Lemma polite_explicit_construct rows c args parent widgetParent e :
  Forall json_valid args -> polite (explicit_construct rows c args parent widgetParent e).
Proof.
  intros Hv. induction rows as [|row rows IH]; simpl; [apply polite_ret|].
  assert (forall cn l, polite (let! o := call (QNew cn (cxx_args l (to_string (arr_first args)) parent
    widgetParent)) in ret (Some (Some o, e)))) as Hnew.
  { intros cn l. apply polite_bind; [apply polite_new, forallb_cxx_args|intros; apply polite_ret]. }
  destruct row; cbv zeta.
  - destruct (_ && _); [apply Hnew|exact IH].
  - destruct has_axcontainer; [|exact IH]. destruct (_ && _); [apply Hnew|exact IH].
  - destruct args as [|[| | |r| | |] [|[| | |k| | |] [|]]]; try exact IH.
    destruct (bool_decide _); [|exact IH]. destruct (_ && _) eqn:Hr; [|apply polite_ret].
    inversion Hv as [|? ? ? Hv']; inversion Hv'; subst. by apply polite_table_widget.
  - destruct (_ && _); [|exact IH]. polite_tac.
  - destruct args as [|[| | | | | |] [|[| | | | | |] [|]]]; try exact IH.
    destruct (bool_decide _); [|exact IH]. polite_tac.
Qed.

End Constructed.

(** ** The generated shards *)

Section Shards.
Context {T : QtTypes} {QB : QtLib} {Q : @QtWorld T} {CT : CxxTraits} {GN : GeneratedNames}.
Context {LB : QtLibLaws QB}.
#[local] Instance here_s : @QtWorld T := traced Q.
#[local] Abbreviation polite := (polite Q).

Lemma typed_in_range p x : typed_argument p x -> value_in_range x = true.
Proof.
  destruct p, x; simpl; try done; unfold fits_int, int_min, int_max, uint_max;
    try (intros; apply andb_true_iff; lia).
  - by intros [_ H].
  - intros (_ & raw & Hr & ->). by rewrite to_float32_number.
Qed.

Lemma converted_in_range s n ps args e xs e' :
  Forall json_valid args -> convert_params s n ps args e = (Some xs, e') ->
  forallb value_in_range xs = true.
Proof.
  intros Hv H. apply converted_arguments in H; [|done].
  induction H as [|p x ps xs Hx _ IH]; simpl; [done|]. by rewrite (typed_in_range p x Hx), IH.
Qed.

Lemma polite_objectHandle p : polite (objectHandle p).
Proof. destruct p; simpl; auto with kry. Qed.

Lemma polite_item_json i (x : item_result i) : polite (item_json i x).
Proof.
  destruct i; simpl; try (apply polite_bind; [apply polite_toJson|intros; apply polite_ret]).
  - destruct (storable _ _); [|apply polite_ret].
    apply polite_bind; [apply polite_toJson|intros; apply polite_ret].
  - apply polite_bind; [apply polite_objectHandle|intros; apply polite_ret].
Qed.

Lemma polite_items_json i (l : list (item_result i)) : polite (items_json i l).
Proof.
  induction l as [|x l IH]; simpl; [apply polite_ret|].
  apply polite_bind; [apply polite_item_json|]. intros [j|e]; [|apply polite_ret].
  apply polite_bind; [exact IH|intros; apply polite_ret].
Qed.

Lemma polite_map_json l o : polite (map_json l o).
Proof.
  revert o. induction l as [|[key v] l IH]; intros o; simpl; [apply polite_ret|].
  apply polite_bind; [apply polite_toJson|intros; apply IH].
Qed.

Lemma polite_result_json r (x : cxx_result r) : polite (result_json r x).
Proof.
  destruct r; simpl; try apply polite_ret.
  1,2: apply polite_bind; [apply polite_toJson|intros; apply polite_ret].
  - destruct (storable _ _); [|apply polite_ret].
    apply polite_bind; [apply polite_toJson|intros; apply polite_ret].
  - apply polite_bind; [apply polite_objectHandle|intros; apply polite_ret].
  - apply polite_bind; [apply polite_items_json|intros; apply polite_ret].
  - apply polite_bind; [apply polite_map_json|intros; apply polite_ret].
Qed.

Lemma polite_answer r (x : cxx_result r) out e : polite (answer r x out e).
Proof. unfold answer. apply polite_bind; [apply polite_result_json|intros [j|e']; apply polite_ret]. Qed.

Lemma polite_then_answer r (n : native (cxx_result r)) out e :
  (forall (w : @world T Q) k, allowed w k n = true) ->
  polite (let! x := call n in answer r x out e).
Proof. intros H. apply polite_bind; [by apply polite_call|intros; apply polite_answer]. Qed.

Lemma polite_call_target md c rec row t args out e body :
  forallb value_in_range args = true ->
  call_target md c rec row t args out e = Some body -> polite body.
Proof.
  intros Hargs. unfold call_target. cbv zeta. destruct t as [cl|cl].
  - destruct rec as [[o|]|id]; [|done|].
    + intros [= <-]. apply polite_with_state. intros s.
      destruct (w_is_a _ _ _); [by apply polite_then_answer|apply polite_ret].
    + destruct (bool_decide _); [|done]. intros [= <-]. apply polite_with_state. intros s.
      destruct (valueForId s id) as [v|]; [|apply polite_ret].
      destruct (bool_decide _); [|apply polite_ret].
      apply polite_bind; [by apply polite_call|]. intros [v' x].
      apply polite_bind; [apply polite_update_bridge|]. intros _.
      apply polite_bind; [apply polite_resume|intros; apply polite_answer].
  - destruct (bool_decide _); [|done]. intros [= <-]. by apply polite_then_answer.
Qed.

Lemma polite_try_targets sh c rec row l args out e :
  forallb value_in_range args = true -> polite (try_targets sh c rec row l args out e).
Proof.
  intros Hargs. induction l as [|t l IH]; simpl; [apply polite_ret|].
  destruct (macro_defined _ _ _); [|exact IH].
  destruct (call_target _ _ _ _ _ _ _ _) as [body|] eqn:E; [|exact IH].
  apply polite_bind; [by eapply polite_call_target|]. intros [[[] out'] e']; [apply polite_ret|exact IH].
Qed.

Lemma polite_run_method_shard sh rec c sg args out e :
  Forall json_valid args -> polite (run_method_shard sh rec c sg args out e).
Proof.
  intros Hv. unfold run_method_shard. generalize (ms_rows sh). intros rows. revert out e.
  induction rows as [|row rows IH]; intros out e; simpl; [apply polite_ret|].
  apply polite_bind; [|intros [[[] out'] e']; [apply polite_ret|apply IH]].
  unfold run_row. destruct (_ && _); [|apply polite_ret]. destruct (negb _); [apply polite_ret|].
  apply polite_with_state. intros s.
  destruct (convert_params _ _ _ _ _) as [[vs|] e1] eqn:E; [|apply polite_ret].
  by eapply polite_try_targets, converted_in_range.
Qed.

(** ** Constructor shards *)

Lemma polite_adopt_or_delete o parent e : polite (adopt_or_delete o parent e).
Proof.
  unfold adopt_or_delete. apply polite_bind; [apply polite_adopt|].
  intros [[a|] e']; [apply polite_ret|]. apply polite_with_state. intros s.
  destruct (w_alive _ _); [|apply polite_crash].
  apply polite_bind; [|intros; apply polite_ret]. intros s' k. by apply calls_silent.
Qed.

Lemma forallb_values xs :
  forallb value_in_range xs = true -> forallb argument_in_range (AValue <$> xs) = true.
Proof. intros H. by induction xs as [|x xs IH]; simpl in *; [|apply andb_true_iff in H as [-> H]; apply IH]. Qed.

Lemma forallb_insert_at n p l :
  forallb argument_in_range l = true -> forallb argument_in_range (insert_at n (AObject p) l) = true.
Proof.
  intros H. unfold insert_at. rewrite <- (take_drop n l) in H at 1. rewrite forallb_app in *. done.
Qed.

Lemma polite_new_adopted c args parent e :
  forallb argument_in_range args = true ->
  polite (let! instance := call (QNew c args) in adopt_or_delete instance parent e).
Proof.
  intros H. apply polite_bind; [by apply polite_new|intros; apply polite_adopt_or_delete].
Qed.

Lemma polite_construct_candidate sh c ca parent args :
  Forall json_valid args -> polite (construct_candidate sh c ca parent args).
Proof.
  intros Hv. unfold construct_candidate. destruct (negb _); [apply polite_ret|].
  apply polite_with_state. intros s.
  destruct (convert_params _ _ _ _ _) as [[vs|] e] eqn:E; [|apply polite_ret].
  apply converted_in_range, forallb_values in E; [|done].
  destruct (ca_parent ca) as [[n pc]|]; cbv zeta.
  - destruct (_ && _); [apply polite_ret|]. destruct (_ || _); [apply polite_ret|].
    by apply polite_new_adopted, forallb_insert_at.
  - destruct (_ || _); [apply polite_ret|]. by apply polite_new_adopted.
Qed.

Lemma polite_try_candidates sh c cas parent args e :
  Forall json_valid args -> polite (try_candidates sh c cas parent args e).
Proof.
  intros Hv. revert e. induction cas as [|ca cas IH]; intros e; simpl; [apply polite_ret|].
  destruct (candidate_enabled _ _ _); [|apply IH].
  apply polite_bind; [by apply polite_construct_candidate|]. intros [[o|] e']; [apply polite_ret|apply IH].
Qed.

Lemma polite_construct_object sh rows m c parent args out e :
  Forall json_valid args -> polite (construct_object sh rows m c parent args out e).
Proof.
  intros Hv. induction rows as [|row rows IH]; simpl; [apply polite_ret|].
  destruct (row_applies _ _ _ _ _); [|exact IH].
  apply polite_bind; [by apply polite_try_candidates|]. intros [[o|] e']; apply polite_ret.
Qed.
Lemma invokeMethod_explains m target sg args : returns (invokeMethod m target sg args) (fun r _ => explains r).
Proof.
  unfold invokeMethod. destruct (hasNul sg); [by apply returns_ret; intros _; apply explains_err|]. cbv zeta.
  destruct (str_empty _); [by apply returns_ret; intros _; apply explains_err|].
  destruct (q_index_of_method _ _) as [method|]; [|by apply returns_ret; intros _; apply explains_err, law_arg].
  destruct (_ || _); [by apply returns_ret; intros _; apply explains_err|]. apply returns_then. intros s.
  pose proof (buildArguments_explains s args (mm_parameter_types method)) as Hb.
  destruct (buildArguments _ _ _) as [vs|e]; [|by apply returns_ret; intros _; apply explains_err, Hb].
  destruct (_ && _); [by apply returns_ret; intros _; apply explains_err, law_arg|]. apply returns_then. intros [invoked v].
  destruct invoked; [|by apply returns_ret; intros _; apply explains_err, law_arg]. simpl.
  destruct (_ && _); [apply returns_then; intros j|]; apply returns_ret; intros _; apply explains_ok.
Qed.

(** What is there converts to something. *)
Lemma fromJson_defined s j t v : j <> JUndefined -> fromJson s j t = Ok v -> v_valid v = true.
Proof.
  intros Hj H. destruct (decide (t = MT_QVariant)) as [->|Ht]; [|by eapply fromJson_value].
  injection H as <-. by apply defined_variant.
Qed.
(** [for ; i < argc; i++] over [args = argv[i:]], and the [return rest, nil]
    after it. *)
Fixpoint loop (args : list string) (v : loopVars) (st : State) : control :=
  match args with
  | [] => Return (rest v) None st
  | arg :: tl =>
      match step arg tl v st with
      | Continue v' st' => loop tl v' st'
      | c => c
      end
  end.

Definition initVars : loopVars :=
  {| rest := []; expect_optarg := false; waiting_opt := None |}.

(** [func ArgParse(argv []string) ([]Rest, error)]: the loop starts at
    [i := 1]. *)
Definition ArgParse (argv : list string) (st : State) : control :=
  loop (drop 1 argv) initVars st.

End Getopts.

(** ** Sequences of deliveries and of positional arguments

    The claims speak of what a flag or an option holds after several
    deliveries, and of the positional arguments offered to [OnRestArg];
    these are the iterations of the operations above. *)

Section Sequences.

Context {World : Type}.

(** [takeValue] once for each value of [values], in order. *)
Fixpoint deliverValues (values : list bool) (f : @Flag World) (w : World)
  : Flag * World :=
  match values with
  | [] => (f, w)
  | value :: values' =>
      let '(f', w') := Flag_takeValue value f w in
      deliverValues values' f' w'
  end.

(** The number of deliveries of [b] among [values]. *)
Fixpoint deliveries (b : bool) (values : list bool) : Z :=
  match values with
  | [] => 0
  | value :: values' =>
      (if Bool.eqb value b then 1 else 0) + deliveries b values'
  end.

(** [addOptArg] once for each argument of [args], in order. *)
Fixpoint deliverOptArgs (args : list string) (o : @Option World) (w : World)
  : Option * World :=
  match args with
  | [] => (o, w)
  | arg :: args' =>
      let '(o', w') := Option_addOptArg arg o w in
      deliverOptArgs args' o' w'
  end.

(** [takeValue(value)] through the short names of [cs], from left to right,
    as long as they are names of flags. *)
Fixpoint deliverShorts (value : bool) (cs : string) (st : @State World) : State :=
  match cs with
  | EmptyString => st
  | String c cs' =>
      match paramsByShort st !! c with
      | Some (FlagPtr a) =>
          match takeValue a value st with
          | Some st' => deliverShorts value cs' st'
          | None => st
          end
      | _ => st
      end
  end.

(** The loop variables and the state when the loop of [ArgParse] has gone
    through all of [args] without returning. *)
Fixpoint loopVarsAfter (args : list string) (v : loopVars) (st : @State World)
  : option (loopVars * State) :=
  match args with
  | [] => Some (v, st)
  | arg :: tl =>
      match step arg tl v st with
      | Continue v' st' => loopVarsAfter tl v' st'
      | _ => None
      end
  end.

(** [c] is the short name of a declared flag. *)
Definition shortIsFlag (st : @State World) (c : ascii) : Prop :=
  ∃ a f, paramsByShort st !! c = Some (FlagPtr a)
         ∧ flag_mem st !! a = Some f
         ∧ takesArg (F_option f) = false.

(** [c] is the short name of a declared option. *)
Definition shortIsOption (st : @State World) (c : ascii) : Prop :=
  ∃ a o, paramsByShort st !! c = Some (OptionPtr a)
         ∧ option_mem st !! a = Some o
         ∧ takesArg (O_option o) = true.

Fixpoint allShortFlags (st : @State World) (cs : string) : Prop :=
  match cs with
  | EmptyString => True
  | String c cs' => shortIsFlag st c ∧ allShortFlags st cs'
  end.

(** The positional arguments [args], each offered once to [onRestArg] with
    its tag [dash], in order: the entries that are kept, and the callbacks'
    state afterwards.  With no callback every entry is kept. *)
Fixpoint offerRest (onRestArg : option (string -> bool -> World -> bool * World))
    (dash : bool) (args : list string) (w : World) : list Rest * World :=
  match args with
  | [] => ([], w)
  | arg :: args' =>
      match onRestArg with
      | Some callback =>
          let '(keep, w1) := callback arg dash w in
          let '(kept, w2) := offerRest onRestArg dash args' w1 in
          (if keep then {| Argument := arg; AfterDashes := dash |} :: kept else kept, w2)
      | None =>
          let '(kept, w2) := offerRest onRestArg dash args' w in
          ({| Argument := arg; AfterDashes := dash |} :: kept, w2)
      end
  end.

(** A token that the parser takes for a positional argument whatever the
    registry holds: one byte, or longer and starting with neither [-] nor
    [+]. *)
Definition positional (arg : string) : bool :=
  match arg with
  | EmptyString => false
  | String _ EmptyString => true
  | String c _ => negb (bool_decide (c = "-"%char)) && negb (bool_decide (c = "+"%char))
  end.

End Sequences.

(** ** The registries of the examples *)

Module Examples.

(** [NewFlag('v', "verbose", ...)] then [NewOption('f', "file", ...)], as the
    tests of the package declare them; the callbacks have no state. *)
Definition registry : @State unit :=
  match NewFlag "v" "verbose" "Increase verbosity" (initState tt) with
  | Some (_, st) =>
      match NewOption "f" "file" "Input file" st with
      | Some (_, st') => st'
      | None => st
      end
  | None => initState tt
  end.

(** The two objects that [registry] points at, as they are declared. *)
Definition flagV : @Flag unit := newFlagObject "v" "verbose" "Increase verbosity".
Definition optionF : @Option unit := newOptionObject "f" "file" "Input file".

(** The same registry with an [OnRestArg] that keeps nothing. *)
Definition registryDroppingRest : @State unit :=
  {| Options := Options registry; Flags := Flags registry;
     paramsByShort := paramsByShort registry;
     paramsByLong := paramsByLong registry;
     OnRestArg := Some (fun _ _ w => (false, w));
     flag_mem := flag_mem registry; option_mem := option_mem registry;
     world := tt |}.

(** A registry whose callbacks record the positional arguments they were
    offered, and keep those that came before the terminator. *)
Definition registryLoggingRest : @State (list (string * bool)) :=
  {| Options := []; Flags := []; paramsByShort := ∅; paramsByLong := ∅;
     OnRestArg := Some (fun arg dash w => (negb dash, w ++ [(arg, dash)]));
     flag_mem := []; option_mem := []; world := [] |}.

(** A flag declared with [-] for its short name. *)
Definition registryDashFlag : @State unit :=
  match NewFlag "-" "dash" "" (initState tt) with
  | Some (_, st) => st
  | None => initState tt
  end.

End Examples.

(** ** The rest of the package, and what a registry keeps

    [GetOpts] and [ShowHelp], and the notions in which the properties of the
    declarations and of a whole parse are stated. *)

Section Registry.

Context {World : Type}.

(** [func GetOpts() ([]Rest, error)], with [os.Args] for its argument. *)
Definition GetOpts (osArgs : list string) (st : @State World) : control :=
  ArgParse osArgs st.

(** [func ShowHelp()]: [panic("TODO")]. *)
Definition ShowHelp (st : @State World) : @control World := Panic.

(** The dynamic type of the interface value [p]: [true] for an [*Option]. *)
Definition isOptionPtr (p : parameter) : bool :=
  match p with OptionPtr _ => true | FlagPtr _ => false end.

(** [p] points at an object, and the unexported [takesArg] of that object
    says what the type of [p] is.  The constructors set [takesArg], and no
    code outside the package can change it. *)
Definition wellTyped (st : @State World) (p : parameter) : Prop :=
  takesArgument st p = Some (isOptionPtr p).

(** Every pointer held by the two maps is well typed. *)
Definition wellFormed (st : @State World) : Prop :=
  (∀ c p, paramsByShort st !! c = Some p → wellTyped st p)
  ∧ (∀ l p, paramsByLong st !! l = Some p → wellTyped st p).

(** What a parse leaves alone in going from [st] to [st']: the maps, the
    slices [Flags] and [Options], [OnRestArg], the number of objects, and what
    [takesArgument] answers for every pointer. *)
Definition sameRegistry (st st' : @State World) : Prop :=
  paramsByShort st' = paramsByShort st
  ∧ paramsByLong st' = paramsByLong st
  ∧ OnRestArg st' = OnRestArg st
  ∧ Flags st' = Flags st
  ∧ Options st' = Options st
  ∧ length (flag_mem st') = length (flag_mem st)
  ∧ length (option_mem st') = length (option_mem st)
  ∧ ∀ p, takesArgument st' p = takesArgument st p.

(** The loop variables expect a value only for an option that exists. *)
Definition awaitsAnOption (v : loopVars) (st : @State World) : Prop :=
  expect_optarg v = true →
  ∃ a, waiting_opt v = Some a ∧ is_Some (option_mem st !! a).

Work task: Wherever the line holding "- destruct args as [|[| | |r|" falls in the entries above, copy exactly from it through the line holding "destruct p, x;", inclusive, and add nothing.

Exercise output:
  - destruct args as [|[| | |r| | |] [|[| | |k| | |] [|]]]; try exact IH.
    destruct (bool_decide _); [|exact IH]. destruct (_ && _) eqn:Hr; [|apply polite_ret].
    inversion Hv as [|? ? ? Hv']; inversion Hv'; subst. by apply polite_table_widget.
  - destruct (_ && _); [|exact IH]. polite_tac.
  - destruct args as [|[| | | | | |] [|[| | | | | |] [|]]]; try exact IH.
    destruct (bool_decide _); [|exact IH]. polite_tac.
Qed.

End Constructed.

(** ** The generated shards *)

Section Shards.
Context {T : QtTypes} {QB : QtLib} {Q : @QtWorld T} {CT : CxxTraits} {GN : GeneratedNames}.
Context {LB : QtLibLaws QB}.
#[local] Instance here_s : @QtWorld T := traced Q.
#[local] Abbreviation polite := (polite Q).

Lemma typed_in_range p x : typed_argument p x -> value_in_range x = true.
Proof.
  destruct p, x; simpl; try done; unfold fits_int, int_min, int_max, uint_max;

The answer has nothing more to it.